Transvestitism, lesbianism, veganism, sexual misconduct, fililal abscondment and marital breakdown: when it comes to broaching hot button issues, you can’t accuse writer and director Elizabeth Moynihan of being shy. However, in her hour long piece for the Absolut Gay Theatre Festival Dublin, there’s just so much going on in content, tone and style that it’s hard to know what, if anything, should be taken seriously.

Foreboding music kicks off the performance as estranged son Canais (Mackay) returns home to rural Ireland having spent the previous ten years in Australia. Although he left on bad terms, he is warmly received by his father, a butcher, to whom he promptly confesses his veganism before catching up on an eventful decade. (Note: just because the prodigal son wears pink doesn’t mean he’s the one about to come out.)

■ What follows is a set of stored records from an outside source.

(* ===== verification/Algo.v ===== *)
(** Model of spdmlib/src/protocol/algo.rs: the algorithm sets that are negotiated, their
    sizes and priorities, and the fixed-capacity buffers of the protocol (digests, keys,
    secrets, signatures, certificate chains).

    A [bitflags!] type is a module of the same name over [Z], its flags abbreviations.
    A struct [{ data_size: u16, data: [u8; N] }] is a [sized] value; the capacity [N] is
    the length of [data]. *)

From S2P Require Import Prelude Config Codec.

(** ** Sizes *)

Abbreviation SHA256_DIGEST_SIZE := 32%nat (only parsing).
Abbreviation SHA384_DIGEST_SIZE := 48%nat (only parsing).
Abbreviation SHA512_DIGEST_SIZE := 64%nat (only parsing).
Abbreviation RSASSA_2048_KEY_SIZE := 256%nat (only parsing).
Abbreviation RSASSA_3072_KEY_SIZE := 384%nat (only parsing).
Abbreviation RSASSA_4096_KEY_SIZE := 512%nat (only parsing).
Abbreviation RSAPSS_2048_KEY_SIZE := 256%nat (only parsing).
Abbreviation RSAPSS_3072_KEY_SIZE := 384%nat (only parsing).
Abbreviation RSAPSS_4096_KEY_SIZE := 512%nat (only parsing).
Abbreviation ECDSA_ECC_NIST_P256_KEY_SIZE := (32 * 2)%nat (only parsing).
Abbreviation ECDSA_ECC_NIST_P384_KEY_SIZE := (48 * 2)%nat (only parsing).
Abbreviation SECP_256_R1_KEY_SIZE := (32 * 2)%nat (only parsing).
Abbreviation SECP_384_R1_KEY_SIZE := (48 * 2)%nat (only parsing).
Abbreviation AEAD_AES_128_GCM_KEY_SIZE := 16%nat (only parsing).
Abbreviation AEAD_AES_256_GCM_KEY_SIZE := 32%nat (only parsing).
Abbreviation AEAD_CHACHA20_POLY1305_KEY_SIZE := 32%nat (only parsing).
Abbreviation AEAD_AES_128_GCM_IV_SIZE := 12%nat (only parsing).
Abbreviation AEAD_AES_256_GCM_IV_SIZE := 12%nat (only parsing).
Abbreviation AEAD_CHACHA20_POLY1305_IV_SIZE := 12%nat (only parsing).
Abbreviation AEAD_AES_128_GCM_TAG_SIZE := 16%nat (only parsing).
Abbreviation AEAD_AES_256_GCM_TAG_SIZE := 16%nat (only parsing).
Abbreviation AEAD_CHACHA20_POLY1305_TAG_SIZE := 16%nat (only parsing).
Abbreviation SPDM_NONCE_SIZE := 32%nat (only parsing).
Abbreviation SPDM_RANDOM_SIZE := 32%nat (only parsing).
Abbreviation SPDM_MAX_HASH_SIZE := 64%nat (only parsing).
Abbreviation SPDM_MAX_ASYM_KEY_SIZE := 512%nat (only parsing).
Abbreviation SPDM_MAX_DHE_KEY_SIZE := 96%nat (only parsing).
Abbreviation SPDM_MAX_AEAD_KEY_SIZE := 32%nat (only parsing).
Abbreviation SPDM_MAX_AEAD_IV_SIZE := 12%nat (only parsing).
Abbreviation SPDM_MAX_HKDF_OKM_SIZE := 64%nat (only parsing).
Abbreviation SPDM_MAX_SLOT_NUMBER := 8%nat (only parsing).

Unhappy to see him at first, sister Cepta eventually warms up and imparts all that happened in the interim. Gathered around the kitchen table with a bottle of whisky, overlooked by the Sacred Heart, the stories come hard and fast: ‘Daddy’ is a transvestite; Cepta herself has spent two years in prison for having sex with a fifteen year old female student, Rose (O’Donoghue); and ‘Mammy’, who is supposedly in Lough Derg, has actually left for good.

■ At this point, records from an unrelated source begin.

(* ===== verification/Protocol.v ===== *)
(** Model of spdmlib/src/protocol/version.rs and capability.rs: protocol versions, the
    signing contexts of SPDM 1.2 and the capability flags of requester and responder. *)

From S2P Require Import Prelude Codec Algo.

(*@ spdmlib/src/protocol/version.rs 8-16 SpdmVersion *)
Inductive SpdmVersion :=
| SpdmVersion10
| SpdmVersion11
| SpdmVersion12
| SpdmVersion_Unknown (x : Z).

Definition SpdmVersion_get_u8 (v : SpdmVersion) : Z :=
  match v with
  | SpdmVersion10 => 0x10
  | SpdmVersion11 => 0x11
  | SpdmVersion12 => 0x12
  | SpdmVersion_Unknown x => x
  end.

Definition SpdmVersion_from_u8 (x : Z) : SpdmVersion :=
  match x with
  | 0x10 => SpdmVersion10
  | 0x11 => SpdmVersion11
  | 0x12 => SpdmVersion12
  | x => SpdmVersion_Unknown x
  end.

(*@ spdmlib/src/protocol/version.rs 8-16 SpdmVersion as Codec *)
Definition SpdmVersion_codec : Codec SpdmVersion :=
  enum_codec u8_codec SpdmVersion_get_u8 SpdmVersion_from_u8.

#[global] Instance SpdmVersion_eq_dec : EqDecision SpdmVersion.
Proof. solve_decision. Defined.

Abbreviation SpdmVersion_wf := (enum_wf 8 SpdmVersion_get_u8 SpdmVersion_from_u8).

#[global] Instance SpdmVersion_codec_ok :
  CodecOk SpdmVersion_codec SpdmVersion_wf (λ v, le_bytes 1 (SpdmVersion_get_u8 v)).
Proof. apply enum_codec_ok; [apply _|]. solve_enum SpdmVersion_from_u8. Qed.

(** Versions are compared by their wire value. *)
Definition SpdmVersion_ge (a b : SpdmVersion) : bool :=
  SpdmVersion_get_u8 b <=? SpdmVersion_get_u8 a.

Abbreviation MAX_SPDM_VERSION_COUNT := 3%nat (only parsing).

(*@ spdmlib/src/protocol/version.rs 26-31 SPDM_VERSION_1_2_SIGNING_PREFIX_CONTEXT *)
Definition SPDM_VERSION_1_2_SIGNING_PREFIX_CONTEXT : bytes :=
  [0x64; 0x6d; 0x74; 0x66; 0x2d; 0x73; 0x70; 0x64; 0x6d; 0x2d; 0x76; 0x31; 0x2e; 0x32; 0x2e; 0x2a;
   0x64; 0x6d; 0x74; 0x66; 0x2d; 0x73; 0x70; 0x64; 0x6d; 0x2d; 0x76; 0x31; 0x2e; 0x32; 0x2e; 0x2a;
   0x64; 0x6d; 0x74; 0x66; 0x2d; 0x73; 0x70; 0x64; 0x6d; 0x2d; 0x76; 0x31; 0x2e; 0x32; 0x2e; 0x2a;
   0x64; 0x6d; 0x74; 0x66; 0x2d; 0x73; 0x70; 0x64; 0x6d; 0x2d; 0x76; 0x31; 0x2e; 0x32; 0x2e; 0x2a].

(*@ spdmlib/src/protocol/version.rs 33-36 SPDM_CHALLENGE_AUTH_SIGN_CONTEXT *)
Definition SPDM_CHALLENGE_AUTH_SIGN_CONTEXT : bytes :=
  [0x72; 0x65; 0x73; 0x70; 0x6f; 0x6e; 0x64; 0x65; 0x72; 0x2d; 0x63; 0x68; 0x61; 0x6c; 0x6c; 0x65;
   0x6e; 0x67; 0x65; 0x5f; 0x61; 0x75; 0x74; 0x68; 0x20; 0x73; 0x69; 0x67; 0x6e; 0x69; 0x6e; 0x67].

(*@ spdmlib/src/protocol/version.rs 38-41 SPDM_MUT_CHALLENGE_AUTH_SIGN_CONTEXT *)
Definition SPDM_MUT_CHALLENGE_AUTH_SIGN_CONTEXT : bytes :=
  [0x72; 0x65; 0x71; 0x75; 0x65; 0x73; 0x74; 0x65; 0x72; 0x2d; 0x63; 0x68; 0x61; 0x6c; 0x6c; 0x65;
   0x6e; 0x67; 0x65; 0x5f; 0x61; 0x75; 0x74; 0x68; 0x20; 0x73; 0x69; 0x67; 0x6e; 0x69; 0x6e; 0x67].

(*@ spdmlib/src/protocol/version.rs 43-46 SPDM_MEASUREMENTS_SIGN_CONTEXT *)
Definition SPDM_MEASUREMENTS_SIGN_CONTEXT : bytes :=
  [0x72; 0x65; 0x73; 0x70; 0x6f; 0x6e; 0x64; 0x65; 0x72; 0x2d; 0x6d; 0x65; 0x61; 0x73; 0x75; 0x72;
   0x65; 0x6d; 0x65; 0x6e; 0x74; 0x73; 0x20; 0x73; 0x69; 0x67; 0x6e; 0x69; 0x6e; 0x67].

(*@ spdmlib/src/protocol/version.rs 48-52 SPDM_KEY_EXCHANGE_RESPONSE_SIGN_CONTEXT *)
Definition SPDM_KEY_EXCHANGE_RESPONSE_SIGN_CONTEXT : bytes :=
  [0x72; 0x65; 0x73; 0x70; 0x6f; 0x6e; 0x64; 0x65; 0x72; 0x2d; 0x6b; 0x65; 0x79; 0x5f; 0x65; 0x78;
   0x63; 0x68; 0x61; 0x6e; 0x67; 0x65; 0x5f; 0x72; 0x73; 0x70; 0x20; 0x73; 0x69; 0x67; 0x6e; 0x69;
   0x6e; 0x67].

(*@ spdmlib/src/protocol/version.rs 54-57 SPDM_VERSION_1_2_KEY_EXCHANGE_REQUESTER_CONTEXT *)
Definition SPDM_VERSION_1_2_KEY_EXCHANGE_REQUESTER_CONTEXT : bytes :=
  [0x52; 0x65; 0x71; 0x75; 0x65; 0x73; 0x74; 0x65; 0x72; 0x2d; 0x4b; 0x45; 0x50; 0x2d; 0x64; 0x6d;
   0x74; 0x66; 0x2d; 0x73; 0x70; 0x64; 0x6d; 0x2d; 0x76; 0x31; 0x2e; 0x32].

(*@ spdmlib/src/protocol/version.rs 59-62 SPDM_VERSION_1_2_KEY_EXCHANGE_RESPONDER_CONTEXT *)
Definition SPDM_VERSION_1_2_KEY_EXCHANGE_RESPONDER_CONTEXT : bytes :=
  [0x52; 0x65; 0x73; 0x70; 0x6f; 0x6e; 0x64; 0x65; 0x72; 0x2d; 0x4b; 0x45; 0x50; 0x2d; 0x64; 0x6d;
   0x74; 0x66; 0x2d; 0x73; 0x70; 0x64; 0x6d; 0x2d; 0x76; 0x31; 0x2e; 0x32].

(*@ spdmlib/src/protocol/version.rs 64-67 SPDM_FINISH_SIGN_CONTEXT *)
Definition SPDM_FINISH_SIGN_CONTEXT : bytes :=
  [0x72; 0x65; 0x71; 0x75; 0x65; 0x73; 0x74; 0x65; 0x72; 0x2d; 0x66; 0x69; 0x6e; 0x69; 0x73; 0x68;
   0x20; 0x73; 0x69; 0x67; 0x6e; 0x69; 0x6e; 0x67].

(*@ spdmlib/src/protocol/version.rs 70-70 SPDM_VERSION_1_2_SIGNING_CONTEXT_ZEROPAD_2 *)
Definition SPDM_VERSION_1_2_SIGNING_CONTEXT_ZEROPAD_2 : bytes :=
  [0x0; 0x0].

(*@ spdmlib/src/protocol/version.rs 71-71 SPDM_VERSION_1_2_SIGNING_CONTEXT_ZEROPAD_4 *)
Definition SPDM_VERSION_1_2_SIGNING_CONTEXT_ZEROPAD_4 : bytes :=
  [0x0; 0x0; 0x0; 0x0].

(*@ spdmlib/src/protocol/version.rs 72-72 SPDM_VERSION_1_2_SIGNING_CONTEXT_ZEROPAD_6 *)
Definition SPDM_VERSION_1_2_SIGNING_CONTEXT_ZEROPAD_6 : bytes :=
  [0x0; 0x0; 0x0; 0x0; 0x0; 0x0].

(*@ spdmlib/src/protocol/version.rs 73-74 SPDM_VERSION_1_2_SIGNING_CONTEXT_ZEROPAD_8 *)
Definition SPDM_VERSION_1_2_SIGNING_CONTEXT_ZEROPAD_8 : bytes :=
  [0x0; 0x0; 0x0; 0x0; 0x0; 0x0; 0x0; 0x0].

(*@ spdmlib/src/protocol/version.rs 75-76 SPDM_VERSION_1_2_SIGNING_CONTEXT_ZEROPAD_12 *)
Definition SPDM_VERSION_1_2_SIGNING_CONTEXT_ZEROPAD_12 : bytes :=
  [0x0; 0x0; 0x0; 0x0; 0x0; 0x0; 0x0; 0x0; 0x0; 0x0; 0x0; 0x0].

Module SpdmRequestCapabilityFlags.

Abbreviation CERT_CAP := 0x2 (only parsing).
Abbreviation CHAL_CAP := 0x4 (only parsing).
Abbreviation ENCRYPT_CAP := 0x40 (only parsing).
Abbreviation MAC_CAP := 0x80 (only parsing).
Abbreviation MUT_AUTH_CAP := 0x100 (only parsing).
Abbreviation KEY_EX_CAP := 0x200 (only parsing).
Abbreviation PSK_CAP := 0x400 (only parsing).
Abbreviation PSK_RSVD := 0x800 (only parsing).
Abbreviation ENCAP_CAP := 0x1000 (only parsing).
Abbreviation HBEAT_CAP := 0x2000 (only parsing).
Abbreviation KEY_UPD_CAP := 0x4000 (only parsing).
Abbreviation HANDSHAKE_IN_THE_CLEAR_CAP := 0x8000 (only parsing).
Abbreviation PUB_KEY_ID_CAP := 0x10000 (only parsing).
Abbreviation CHUNK_CAP := 0x20000 (only parsing).

(*@ spdmlib/src/protocol/capability.rs 7-39 SpdmRequestCapabilityFlags *)
Definition VALID_MASK : Z :=
  flags_or [CERT_CAP; CHAL_CAP; ENCRYPT_CAP; MAC_CAP; MUT_AUTH_CAP; KEY_EX_CAP;
    PSK_CAP; PSK_RSVD; ENCAP_CAP; HBEAT_CAP; KEY_UPD_CAP; HANDSHAKE_IN_THE_CLEAR_CAP;
    PUB_KEY_ID_CAP; CHUNK_CAP].

(*@ spdmlib/src/protocol/capability.rs 41-51 SpdmRequestCapabilityFlags as Codec *)
Definition codec : Codec Z := flags_codec u32_codec VALID_MASK.

End SpdmRequestCapabilityFlags.

#[global] Instance SpdmRequestCapabilityFlags_ok :
  CodecOk SpdmRequestCapabilityFlags.codec (flags_wf 32 SpdmRequestCapabilityFlags.VALID_MASK) (le_bytes 4).
Proof. apply flags_codec_ok; [lia|apply _]. Qed.

Module SpdmResponseCapabilityFlags.

Abbreviation CACHE_CAP := 0x1 (only parsing).
Abbreviation CERT_CAP := 0x2 (only parsing).
Abbreviation CHAL_CAP := 0x4 (only parsing).
Abbreviation MEAS_CAP_NO_SIG := 0x8 (only parsing).
Abbreviation MEAS_CAP_SIG := 0x10 (only parsing).
Abbreviation MEAS_FRESH_CAP := 0x20 (only parsing).
Abbreviation ENCRYPT_CAP := 0x40 (only parsing).
Abbreviation MAC_CAP := 0x80 (only parsing).
Abbreviation MUT_AUTH_CAP := 0x100 (only parsing).
Abbreviation KEY_EX_CAP := 0x200 (only parsing).
Abbreviation PSK_CAP_WITHOUT_CONTEXT := 0x400 (only parsing).
Abbreviation PSK_CAP_WITH_CONTEXT := 0x800 (only parsing).
Abbreviation ENCAP_CAP := 0x1000 (only parsing).
Abbreviation HBEAT_CAP := 0x2000 (only parsing).
Abbreviation KEY_UPD_CAP := 0x4000 (only parsing).
Abbreviation HANDSHAKE_IN_THE_CLEAR_CAP := 0x8000 (only parsing).
Abbreviation PUB_KEY_ID_CAP := 0x10000 (only parsing).
Abbreviation CHUNK_CAP := 0x20000 (only parsing).
Abbreviation ALIAS_CERT_CAP := 0x40000 (only parsing).
Abbreviation SET_CERT_CAP := 0x80000 (only parsing).
Abbreviation CSR_CAP := 0x100000 (only parsing).
Abbreviation CERT_INSTALL_RESET_CAP := 0x200000 (only parsing).

(*@ spdmlib/src/protocol/capability.rs 53-101 SpdmResponseCapabilityFlags *)
Definition VALID_MASK : Z :=
  flags_or [CACHE_CAP; CERT_CAP; CHAL_CAP; MEAS_CAP_NO_SIG; MEAS_CAP_SIG;
    MEAS_FRESH_CAP; ENCRYPT_CAP; MAC_CAP; MUT_AUTH_CAP; KEY_EX_CAP;
    PSK_CAP_WITHOUT_CONTEXT; PSK_CAP_WITH_CONTEXT; ENCAP_CAP; HBEAT_CAP; KEY_UPD_CAP;
    HANDSHAKE_IN_THE_CLEAR_CAP; PUB_KEY_ID_CAP; CHUNK_CAP; ALIAS_CERT_CAP;
    SET_CERT_CAP; CSR_CAP; CERT_INSTALL_RESET_CAP].

(*@ spdmlib/src/protocol/capability.rs 103-113 SpdmResponseCapabilityFlags as Codec *)
Definition codec : Codec Z := flags_codec u32_codec VALID_MASK.

End SpdmResponseCapabilityFlags.

#[global] Instance SpdmResponseCapabilityFlags_ok :
  CodecOk SpdmResponseCapabilityFlags.codec (flags_wf 32 SpdmResponseCapabilityFlags.VALID_MASK) (le_bytes 4).
Proof. apply flags_codec_ok; [lia|apply _]. Qed.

No matter the brew, this is a lot for anyone to take, especially a sober spectator. Although the production takes itself very seriously during these moments, and the lengthy exposition is delivered with ostensible sincerity, the traumas are so extreme that the audience inevitably explodes with laughter, and there’s nothing in the delivery that suggests this is a desired response.

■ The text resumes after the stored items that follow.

(** [certificates algo data n]: [data] is cut into [n] sequences, each of exactly the length that
    it declares, that begin with the fields of a certificate of version 3; the last one is signed
    with the algorithm [algo]. *)
Inductive certificates (algo : Z) : bytes → nat → Prop :=
| certificates_none : certificates algo [] 0
| certificates_next cert o1 o2 body rest tail l n :
    cert = ASN1_TAG_SEQUENCE :: o1 ++ body → der_length o1 (len body) →
    body ++ rest = ASN1_TAG_SEQUENCE :: o2 ++ version3 ++ tail → der_length o2 l →
    (∀ oid, rest = [] → get_oid_by_base_asym_algo algo = Some oid → signed_with oid body) →
    certificates algo rest n → certificates algo (cert ++ rest) (S n).

Section Sound.
Implicit Types s : unit.

Lemma add_usize_ok a b n s s' :
  add_usize (E:=SpdmStatus) Checked a b s = (Ok n, s') → n = a + b ∧ s = s'.
Proof. unfold add_usize. case_bool_decide; [by intros [= <- <-]|done]. Qed.

Lemma from_ok i data d s s' :
  0 ≤ i → from (E:=SpdmStatus) i data s = (Ok d, s') →
  s = s' ∧ ∃ pre, data = pre ++ d ∧ len pre = i.
Proof.
  unfold from. intros Hi. destruct (Z.leb_spec i (len data)); [|done]. intros [= <- <-].
  split; [done|]. exists (take (Z.to_nat i) data). rewrite take_drop. split; [done|].
  unfold len in *. rewrite length_take. lia.
Qed.

Lemma from_app_ok p i data d s s' :
  0 ≤ i → from (E:=SpdmStatus) (len p + i) (p ++ data) s = (Ok d, s') →
  s = s' ∧ ∃ q, data = q ++ d ∧ len q = i.
Proof.
  intros Hi H. apply from_ok in H as [<- (pre&Hpre&Hl)]; [|unfold len; lia]. split; [done|].
  exists (drop (length p) pre). unfold len in *. split; [|rewrite length_drop; lia].
  rewrite <- (drop_app_le pre) by lia. by rewrite <- Hpre, drop_app_length.
Qed.

Lemma tag_ok data s s' : check_tag_is_sequence data s = (Ok tt, s') → s = s' ∧ ∃ d, data = ASN1_TAG_SEQUENCE :: d.
Proof.
  unfold check_tag_is_sequence. destruct data as [|b d]; [done|].
  destruct (Z.eqb_spec (len (b :: d)) 0); [done|]. cbn [nth].
  destruct (Z.eqb_spec b ASN1_TAG_SEQUENCE) as [->|]; [|done]. intros [= <-]. by eauto.
Qed.

(** The head of a sequence: its tag and its length. *)
Lemma sequence_ok {A} data (k : Z * Z → M unit SpdmStatus A) a s s' :
  Forall is_u8 data →
  (check_tag_is_sequence data;; let* rest := from 1 data in bind (check_length rest) k) s = (Ok a, s') →
  ∃ o l d, data = ASN1_TAG_SEQUENCE :: o ++ d ∧ der_length o l ∧ k (l, len o) s = (Ok a, s').
Proof.
  intros Hd H. apply bind_ok in H as ([]&s1&H1&H). apply tag_ok in H1 as [<- [d ->]].
  apply bind_ok in H as (rest&s2&H2&H). apply from_ok in H2 as [<- (pre&Hpre&Hl)]; [|lia].
  destruct pre as [|t [|? ?]]; [done| |unfold len in Hl; simpl in Hl; lia].
  injection Hpre as <- ->. apply bind_ok in H as ([l k']&s3&H3&H).
  apply check_length_sound in H3 as [<- (o&d'&->&Ho&->)]; [|by inversion Hd]. by eauto 10.
Qed.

The unwieldy naturalism is intercut with hallucinatory moments during which Cepta and her student meet. While these occasions might have been used to explore some genuine feeling between the two, and indeed inject the action with some plausible dramatic tension via moral ambivalence, they are primarily fraught encounters that reinforce the inappropriateness of their relationship.

More problematic is the representation of the transvestite character. Cepta’s heart-felt disclosure of her father’s cross-dressing is undermined when he is suddenly illuminated in his bedroom mouthing pop tunes into a mirror. Sporting a blonde bob and a hot-pink twin-set, he looks more like the love child of Olivia Newton John and Tracy Turnblad than the habitual cross-dresser we are led to believe he is. So, despite the grave manner in which this storyline is introduced, in performance it is a source of mockery, and the father figure is portrayed more as a wannabe drag act than a tranvestite whose situation requires genuine reflection.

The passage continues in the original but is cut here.